→ **Description of the task**:
Once more, print the records exactly as given.

→ **Data to examine**:
(** * fx/nnc_compile.py: lowering of traced FX graphs to NNC kernels

    A shallow embedding of [src/fx/nnc_compile.py].  Python exceptions are
    modelled by the [result] error monad, dictionaries by [gmap], FX graphs
    by the list of their nodes in definition order, and the tensor-expression
    objects of [torch._C._te] by symbolic terms. *)

From Stdlib Require Import ZArith QArith.QArith_base.
From stdpp Require Import gmap strings list pretty.

Set Warnings "-register-all".

(** ** Exceptions *)

Inductive exn : Type :=
  | RuntimeError (msg : string)
  | KeyError (key : string)
  | IndexError
  | TypeError (msg : string)
  | ValueError (msg : string)
  | AttributeError (attr : string).

Inductive result (A : Type) : Type :=
  | Ok (a : A)
  | Raise (e : exn).
Arguments Ok {A} a.
Arguments Raise {A} e.

#[global] Instance result_ret : MRet result := fun A a => Ok a.
#[global] Instance result_bind : MBind result := fun A B f m =>
  match m with
  | Ok a => f a
  | Raise e => Raise e
  end.

#[global] Instance result_fmap : FMap result := fun A B f m =>
  match m with
  | Ok a => Ok (f a)
  | Raise e => Raise e
  end.

Definition raises {A} (m : result A) : Prop := exists e, m = Raise e.

(** ** Scalars, element types and symbolic expressions *)

(** Python values reaching [to_expr]. *)
Inductive PyScalar : Type :=
  | PyInt (z : Z)
  | PyFloat (q : Q)
  | PyOther (type_name : string).

Inductive torch_dtype : Type :=
  | torch_float
  | torch_long
  | torch_float64
  | torch_half
  | torch_int32
  | torch_bool.

Inductive te_Dtype : Type :=
  | Dtype_Float
  | Dtype_Long
  | Dtype_Double.

(** [te.ExprHandle]: integer and float immediates, and the index variables
    that [te.Compute] hands to the body function.  [ExprFloat q] stands for
    the single-precision immediate that [te.ExprHandle.float] makes of the
    Python float [q]. *)
Inductive ExprHandle : Type :=
  | ExprInt (z : Z)
  | ExprFloat (q : Q)
  | ExprVar (name : string).

(** The values of a C [int]. *)
Definition int32 (z : Z) : Prop := (-2147483648 <= z <= 2147483647)%Z.

#[global] Instance int32_dec z : Decision (int32 z).
Proof. unfold int32. apply _. Defined.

→ **Written solution**:
(** * fx/nnc_compile.py: lowering of traced FX graphs to NNC kernels

    A shallow embedding of [src/fx/nnc_compile.py].  Python exceptions are
    modelled by the [result] error monad, dictionaries by [gmap], FX graphs
    by the list of their nodes in definition order, and the tensor-expression
    objects of [torch._C._te] by symbolic terms. *)

From Stdlib Require Import ZArith QArith.QArith_base.
From stdpp Require Import gmap strings list pretty.

Set Warnings "-register-all".

(** ** Exceptions *)

Inductive exn : Type :=
  | RuntimeError (msg : string)
  | KeyError (key : string)
  | IndexError
  | TypeError (msg : string)
  | ValueError (msg : string)
  | AttributeError (attr : string).

Inductive result (A : Type) : Type :=
  | Ok (a : A)
  | Raise (e : exn).
Arguments Ok {A} a.
Arguments Raise {A} e.

#[global] Instance result_ret : MRet result := fun A a => Ok a.
#[global] Instance result_bind : MBind result := fun A B f m =>
  match m with
  | Ok a => f a
  | Raise e => Raise e
  end.

#[global] Instance result_fmap : FMap result := fun A B f m =>
  match m with
  | Ok a => Ok (f a)
  | Raise e => Raise e
  end.

Definition raises {A} (m : result A) : Prop := exists e, m = Raise e.

(** ** Scalars, element types and symbolic expressions *)

(** Python values reaching [to_expr]. *)
Inductive PyScalar : Type :=
  | PyInt (z : Z)
  | PyFloat (q : Q)
  | PyOther (type_name : string).

Inductive torch_dtype : Type :=
  | torch_float
  | torch_long
  | torch_float64
  | torch_half
  | torch_int32
  | torch_bool.

Inductive te_Dtype : Type :=
  | Dtype_Float
  | Dtype_Long
  | Dtype_Double.

(** [te.ExprHandle]: integer and float immediates, and the index variables
    that [te.Compute] hands to the body function.  [ExprFloat q] stands for
    the single-precision immediate that [te.ExprHandle.float] makes of the
    Python float [q]. *)
Inductive ExprHandle : Type :=
  | ExprInt (z : Z)
  | ExprFloat (q : Q)
  | ExprVar (name : string).

(** The values of a C [int]. *)
Definition int32 (z : Z) : Prop := (-2147483648 <= z <= 2147483647)%Z.

#[global] Instance int32_dec z : Decision (int32 z).
Proof. unfold int32. apply _. Defined.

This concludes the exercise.